First, wars when undertaken should never be unwinnable from the start. Anyone believing poverty can be eliminated–no matter how laudable the goal–or that drugs can ever be defeated entirely, is naïve to the point of being dangerous, particularly so if in a position of power.
It is the same with terrorism. Terrorism has been with the human race for over 4,000 years; it will be with us for the next 4,000 should we be so fortunate to last that long. The best we can hope to do is what the UK, India, Sri Lanka, Israel, and a host of others have done or are doing: bring terrorism to a manageable level.
If you want to demoralize a military and ultimately destroy it, assign it repeatedly to unwinnable wars.
Some argue, including Dick Cheney, that nuclear weapons have changed all of this, that the potential for a terrorist group to explode such a weapon in a major US city requires the scrapping of our Constitution and a move toward tyranny and permanent war. This is purest hogwash. If we could contend with thirty thousand Soviet missiles aimed at the heart of America without losing our democratic federal republic, how can a band of terrorists succeed in causing it to happen?
These terrorists can achieve such a superhuman feat only if we have decided that Patrick Henry was wrong; that “Give me liberty or give me death” has transmogrified into “Give me security at any cost–including my liberty.” Though I know well we have some amongst us, I refuse to believe we are a nation of such cowards.

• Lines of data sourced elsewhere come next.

(** ** Results, effects, collaborators *)

Inductive exn :=
| ControlError            (* raised inside [controller.control] *)
| PublishError (p : publisher). (* raised inside [Publisher.publish] *)

Inductive result (A : Type) :=
| Return (a : A)
| Raise (e : exn).
Arguments Return {A} a.
Arguments Raise {A} e.

Inductive effect :=
| control_call (a : control_args)          (* line 119 *)
| published (p : publisher) (m : out_msg)  (* lines 138, 143, 149 *)
| slept (hz : Z).                          (* line 127 *)

(** What the node is linked against. [Controller] is the constructor
    called at line 72, [Controller_control] the method called at line 119
    (it may change the controller and may raise), [publish_raises] tells
    whether rospy's [publish] raises for a message on a publisher. *)
Class Collaborators := {
  Controller_obj : Type;
  Controller : gmap string param_value -> Controller_obj;
  Controller_control :
    Controller_obj -> control_args ->
    Controller_obj * result (float * float * float);
  publish_raises : publisher -> out_msg -> bool }.

(** One iteration of [loop] with the callbacks that interleave with it. *)
Record tick := {
  before : list delivery;  (* handled before line 103 of this iteration *)
  clock : float;           (* [rospy.rostime.get_time()] at line 103 *)
  during : list delivery   (* handled between line 119 and line 125 *) }.

(** [rospy.Rate(50)], line 99. *)
Definition rate_hz : Z := 50.

(** rospy's [Rate] keeps [Duration(0, int(1e9/hz))] as its period. *)
Definition Rate_sleep_dur_ns (hz : Z) : Z := 1000000000 / hz.

(** ** The node *)

Section Node.
Context {E : Collaborators}.

(** The attributes of a [DBWNode] instance (lines 72-85).
    [attr_final_waypoints_cb] is the entry [final_waypoints_cb] of the
    instance dictionary: absent ([None]) after construction, when the name
    resolves to the method of the class. *)
Record DBWNode := {
  controller : Controller_obj;
  dbw_enabled : bool;
  curr_vel : float;
  curr_ang_vel : float;
  target_vel : float;
  target_ang_vel : float;
  current_pose : option Pose;
  final_waypoints : option Lane;
  last_timestamp : float;
  curr_angle : float;
  cte : float;
  count : Z;
  attr_final_waypoints_cb : option (list Waypoint) }.

(** Attribute assignment, one function per assigned attribute. *)
Definition set_controller (v : Controller_obj) (self : DBWNode) : DBWNode :=
  {| controller := v; dbw_enabled := dbw_enabled self;
     curr_vel := curr_vel self; curr_ang_vel := curr_ang_vel self;
     target_vel := target_vel self; target_ang_vel := target_ang_vel self;
     current_pose := current_pose self;
     final_waypoints := final_waypoints self;
     last_timestamp := last_timestamp self; curr_angle := curr_angle self;
     cte := cte self; count := count self;
     attr_final_waypoints_cb := attr_final_waypoints_cb self |}.

Definition set_dbw_enabled (v : bool) (self : DBWNode) : DBWNode :=
  {| controller := controller self; dbw_enabled := v;
     curr_vel := curr_vel self; curr_ang_vel := curr_ang_vel self;
     target_vel := target_vel self; target_ang_vel := target_ang_vel self;
     current_pose := current_pose self;
     final_waypoints := final_waypoints self;
     last_timestamp := last_timestamp self; curr_angle := curr_angle self;
     cte := cte self; count := count self;
     attr_final_waypoints_cb := attr_final_waypoints_cb self |}.
(** X14: a refresh is paid once.  After a successful exchange that the
    store has taken, any later run in the same environment and over the
    table as that run left it, made while the new expiry is more than
    sixty seconds away, returns the new access token from the store: it
    reads the store and does nothing else. *)
Theorem refreshed_token_is_reused (w w2 : World) (r : Row.t) :
  configured w -> stored w r -> write_accepted w ->
  (Row.expires_at r <= now_s w + 60)%Z ->
  ok (refresh_response w r) = true ->
  env w2 = env w ->
  strava_tokens w2 = strava_tokens (snd (getAccessTokenFromSupabase w)) ->
  hd false (db_faults w2) = false ->
  (Refreshed.expires_at (json (refresh_response w r)) > now_s w2 + 60)%Z ->
  fst (getAccessTokenFromSupabase w2) = fst (getAccessTokenFromSupabase w)
  /\ log (snd (getAccessTokenFromSupabase w2))
     = (log w2 ++ [DbSelectLatest])%list
  /\ strava_tokens (snd (getAccessTokenFromSupabase w2)) = strava_tokens w2.
Proof.
  intros Hc Hs A E K He Ht Hf X.
  pose proof (getAccessToken_runs w r Hc Hs) as R. cbv zeta in R.
  assert (B : (Row.expires_at r <=? now_s w + 60)%Z = true)
    by (apply Z.leb_le; lia).
  rewrite B, K in R. destruct R as (R1 & _ & R3 & _).
  specialize (R3 A).
  assert (Hc2 : configured w2) by (unfold configured; now rewrite He).
  assert (Hs2 : stored w2 (overwrite (refreshed_values w r) r)).
  { split; [exact Hf |]. rewrite Ht, R3.
    apply upsert_rows_latest; [apply Hs | reflexivity]. }
  pose proof (getAccessToken_runs w2 _ Hc2 Hs2) as R'. cbv zeta in R'.
  assert (B' : (Row.expires_at (overwrite (refreshed_values w r) r)
                <=? now_s w2 + 60)%Z = false).
  { apply Z.leb_gt. simpl. lia. }
  rewrite B' in R'. destruct R' as (Q1 & Q2 & Q3).
  rewrite Q1, R1. repeat split; assumption.
Qed.

Lemma refreshed_token_is_reused_witness :
  fst (getAccessTokenFromSupabase
         (snd (getAccessTokenFromSupabase
                 (sample_world 1700000099 sample_success))))
  = AccessToken "new-access"
  /\ log (snd (getAccessTokenFromSupabase
                 (snd (getAccessTokenFromSupabase
                         (sample_world 1700000099 sample_success)))))
     = [DbSelectLatest;
        HttpPost token_url
          (refresh_form (sample_world 1700000099 sample_success)
             (sample_row 1700000099));
        DbUpsert
          (refreshed_values (sample_world 1700000099 sample_success)
             (sample_row 1700000099)) "athlete_id";
        DbSelectLatest].
Proof.
  destruct (refreshed_token_is_reused
              (sample_world 1700000099 sample_success)
              (snd (getAccessTokenFromSupabase
                      (sample_world 1700000099 sample_success)))
              (sample_row 1700000099)) as (A & B & _).
  - repeat split.
  - split; reflexivity.
  - reflexivity.
  - vm_compute. discriminate.
  - reflexivity.
  - reflexivity.
  - reflexivity.
  - reflexivity.
  - reflexivity.
  - split; [exact A | exact B].
Defined.

(** ** The routes around the token *)


Lemma trimStart_all_white (s : string) :
  all_white s = true -> trimStart s = EmptyString.
Proof.
  induction s as [| c s IH]; simpl; [reflexivity |].
  intros H. apply andb_prop in H as [Hc Hs]. now rewrite Hc, IH.
Qed.

(** [Number] of nothing but white space is zero. *)
Lemma Number_of_blank (p : option string) :
  blank p = true -> Number_of_param p = int 0.
Proof.
  destruct p as [s |]; simpl; [| reflexivity].
  intros H. unfold Number, trim. now rewrite (trimStart_all_white s H).
Qed.

(** X16: a request without an [id], or with a blank one, is not refused:
    [Number] turns both into zero, so the route goes on as for segment 0,
    and [400] is never its answer. *)
Theorem blank_id_is_segment_zero (idStr : option string) (w : World) :
  blank idStr = true ->
  GET_prologue idStr w = GET_prologue (Some "0") w
  /\ forall (e : string) (d : option string),
       fst (GET_prologue idStr w) <> inl (Failure 400 e d).
Proof.
  intros H. pose proof (Number_of_blank idStr H) as N.
  assert (E : GET_prologue idStr w = GET_prologue (Some "0") w).
  { unfold GET_prologue. rewrite N. reflexivity. }
  split; [exact E |]. intros e d. rewrite E.
  unfold GET_prologue, bind, ret.
  change (Number_of_param (Some "0")) with (int 0). simpl.
  destruct (getAccessTokenFromSupabase w) as [[m | t] w']; simpl;
    intros [=].
Qed.

Lemma blank_id_is_segment_zero_witness :
  GET_prologue None (sample_world 1700003700 sample_failure)
  = GET_prologue (Some "0") (sample_world 1700003700 sample_failure)
  /\ forall (e : string) (d : option string),
       fst (GET_prologue None (sample_world 1700003700 sample_failure))
       <> inl (Failure 400 e d).
Proof.
  apply (blank_id_is_segment_zero None
           (sample_world 1700003700 sample_failure)).
  reflexivity.
Defined.



(** ** The OAuth callback *)

(** After an upsert the store holds, for the athlete, the values sent. *)
Lemma row_of_upsert_rows (v : Upsert.t) (now : Z) (rows : list Row.t) :
  exists r : Row.t,
    row_of (Upsert.athlete_id v) (upsert_rows v now rows) = Some r
    /\ Row.access_token r = Upsert.access_token v
    /\ Row.refresh_token r = Upsert.refresh_token v
    /\ Row.expires_at r = Upsert.expires_at v
    /\ Row.scope r = Upsert.scope v.
Proof.
  unfold upsert_rows, row_of.
  destruct (existsb (fun r => (Row.athlete_id r =? Upsert.athlete_id v)%Z)
              rows) eqn:E.
  - induction rows as [| x rest IH]; simpl in *; [discriminate |].
    destruct (Row.athlete_id x =? Upsert.athlete_id v)%Z eqn:X; simpl.
    + rewrite X. eexists; split; [reflexivity |]. repeat split.
    + rewrite X. apply IH. exact E.
  - induction rows as [| x rest IH]; simpl in *.
    + rewrite Z.eqb_refl. eexists; split; [reflexivity |]. repeat split.
    + apply orb_false_elim in E as [X E]. rewrite X. now apply IH.
Qed.

(** X18: the callback writes when it answers with a success and only
    then.  Whatever the environment, the redirect, the answer of the
    exchange and the faults of the store: after a success the store holds,
    for the athlete named in the reply, the credential and the scope the
    exchange returned; after any failure the table is as it was. *)
Theorem callback_stores_iff_connected
        (answer : Form -> Callback.Exchange) (req : Callback.Query.t)
        (w : World) :
  match fst (Callback.GET answer req w) with
  | Connected athlete scope =>
      Callback.athlete_id (answer (code_form w req)) = Some athlete
      /\ scope = Callback.scope (answer (code_form w req))
      /\ exists r : Row.t,
           row_of athlete (strava_tokens (snd (Callback.GET answer req w)))
           = Some r
           /\ holds r (answer (code_form w req))
  | Failure _ _ _ =>
      strava_tokens (snd (Callback.GET answer req w)) = strava_tokens w
  end.
Proof.
  destruct w as [e tbl faults clk oauth lg].
  unfold Callback.GET, Callback.fetch_exchange, code_form, holds, bind,
    getenv, ret, upsert, next_fault, with_log, with_table.
  simpl.
  destruct (unset (STRAVA_CLIENT_ID e) || unset (STRAVA_CLIENT_SECRET e));
    [reflexivity |].
  destruct (unset (NEXT_PUBLIC_SUPABASE_URL e)
            || unset (SUPABASE_SERVICE_ROLE_KEY e)); [reflexivity |].
  destruct (negb (unset (Callback.Query.error req))); [reflexivity |].
  destruct (unset (Callback.Query.code req)); [reflexivity |].
  simpl. set (x := answer _).
  destruct (negb (Callback.ok x)); [reflexivity |].
  destruct (Callback.athlete_id x) as [a |] eqn:A; simpl; [| reflexivity].
  destruct (a =? 0)%Z; [reflexivity |].
  destruct faults as [| [|] fs]; simpl; try reflexivity.
  - split; [reflexivity |]. split; [reflexivity |].
    apply (row_of_upsert_rows
             {| Upsert.athlete_id := a;
                Upsert.access_token := Callback.access_token x;
                Upsert.refresh_token := Callback.refresh_token x;
                Upsert.expires_at := Callback.expires_at x;
                Upsert.scope := Callback.scope x |}).
  - split; [reflexivity |]. split; [reflexivity |].
    apply (row_of_upsert_rows
             {| Upsert.athlete_id := a;
                Upsert.access_token := Callback.access_token x;
                Upsert.refresh_token := Callback.refresh_token x;
                Upsert.expires_at := Callback.expires_at x;
                Upsert.scope := Callback.scope x |}).
Qed.

Lemma latest_nonempty (x : Row.t) (rest : list Row.t) :
  exists r : Row.t, latest (x :: rest) = Some r.
Proof.
  simpl. destruct (latest rest) as [r' |]; [| now exists x].
  destruct (Row.created_at x <? Row.created_at r')%Z; eauto.
Qed.

(** In a table of one athlete, the latest credential after an upsert for
    that athlete carries the values sent. *)
Lemma latest_upsert_only_athlete (v : Upsert.t) (now : Z)
      (rows : list Row.t) :
  only_athlete (Upsert.athlete_id v) rows = true ->
  exists r : Row.t,
    latest (upsert_rows v now rows) = Some r
    /\ Row.access_token r = Upsert.access_token v
    /\ Row.expires_at r = Upsert.expires_at v.
Proof.
  intros O. destruct rows as [| x rest].
  - simpl. eexists; split; [reflexivity |]. split; reflexivity.
  - destruct (latest_nonempty x rest) as (r & L).
    assert (A : Row.athlete_id r = Upsert.athlete_id v).
    { unfold only_athlete in O. rewrite forallb_forall in O.
      apply Z.eqb_eq. apply O. now apply latest_In. }
    rewrite (upsert_rows_latest v now (x :: rest) r L A).
    eexists; split; [reflexivity |]. split; reflexivity.
Qed.

(** X19: connect, then score.  In a configured deployment whose store
    holds no other athlete and answers its requests, the credential a
    successful callback stored is the one the scoring routes get: while
    its expiry is more than sixty seconds away,
    [getAccessTokenFromSupabase] returns the access token of the exchange
    and asks nothing of the upstream endpoint. *)
Theorem callback_then_token
        (answer : Form -> Callback.Exchange) (req : Callback.Query.t)
        (w : World) (athlete : Z) (scope : option string) :
  configured w -> db_faults w = [] ->
  fst (Callback.GET answer req w) = Connected athlete scope ->
  only_athlete athlete (strava_tokens w) = true ->
  (Callback.expires_at (answer (code_form w req)) > now_s w + 60)%Z ->
  let w1 := snd (Callback.GET answer req w) in
  fst (getAccessTokenFromSupabase w1)
  = AccessToken (Callback.access_token (answer (code_form w req)))
  /\ log (snd (getAccessTokenFromSupabase w1))
     = (log w1 ++ [DbSelectLatest])%list.
Proof.
  intros Hc Hf Hr Ho Hx. cbv zeta.
  destruct Hc as (C1 & C2 & C3 & C4).
  destruct w as [e tbl faults clk oauth lg].
  unfold now_s, code_form in *. simpl in C1, C2, C3, C4, Hf, Ho, Hx.
  subst faults. revert Hr.
  unfold Callback.GET, Callback.fetch_exchange, bind, getenv, ret, upsert,
    next_fault, with_log, with_table.
  simpl.
  apply orb_false_intro with (1 := C3) in C4 as C34.
  apply orb_false_intro with (1 := C1) in C2 as C12.
  rewrite C34, C12.
  destruct (negb (unset (Callback.Query.error req))); [discriminate |].
  destruct (unset (Callback.Query.code req)); [discriminate |].
  simpl. set (x := answer _) in *.
  destruct (negb (Callback.ok x)); [discriminate |].
  destruct (Callback.athlete_id x) as [a |] eqn:A; simpl; [| discriminate].
  destruct (a =? 0)%Z; [discriminate |].
  simpl. intros [= <- <-].
  set (v := {| Upsert.athlete_id := a;
               Upsert.access_token := Callback.access_token x;
               Upsert.refresh_token := Callback.refresh_token x;
               Upsert.expires_at := Callback.expires_at x;
               Upsert.scope := Callback.scope x |}).
  destruct (latest_upsert_only_athlete v clk tbl Ho) as (r & L & Ra & Re).
  unfold getAccessTokenFromSupabase, bind, getenv, ret, select_latest,
    Date_now, next_fault, with_log.
  simpl. rewrite C12, C34. simpl. rewrite L. simpl.
  assert (B : (Row.expires_at r <=? clk / 1000 + 60)%Z = false).
  { apply Z.leb_gt. rewrite Re. simpl. lia. }
  rewrite B. simpl. rewrite Ra. split; reflexivity.
Qed.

Second, when George Bush declared war on terrorists, he elevated them automatically to the status of warriors. That is one reason why there has been so much difficulty with the Geneva Conventions and other aspects of what we in the armed forces call the law of war. More significantly, elevating bin Laden and his group to warrior status gave them precisely what they wanted: holy warrior status, involved in the great fight against the infidels.
Whether we as Americans believe this or not is immaterial. That a sizeable portion of the 1.3 billion Muslims in the world–particularly the young ones–believe it, makes for far too many potential suicide bombers.
Treating terrorists as criminals, on the other hand, gives them just the status such people deserve who kill innocent men, women, and children for political purposes. They are criminals.
Yes, there needed to be military action–not necessarily “war”–against the Taliban in Afghanistan (and any al-Qa’ida that got in the way) because the Taliban represented a state sponsor (yes, we had given diplomatic recognition to the Taliban as the legitimate government of Afghanistan before 9/11). But once that action was complete, the military action–other than Special Operations Forces in selective instances–should have slowed down markedly.
Of course Iraq should never have been invaded either; but that is a totally different matter–which, incidentally, had absolutely nothing to do with terrorism.
The terrorists, according to President Obama’s team, are right back where they belong: criminals of the most heinous nature to be tried and convicted in a court of law and punished accordingly.
Now if we could only get our armed forces back where they belong.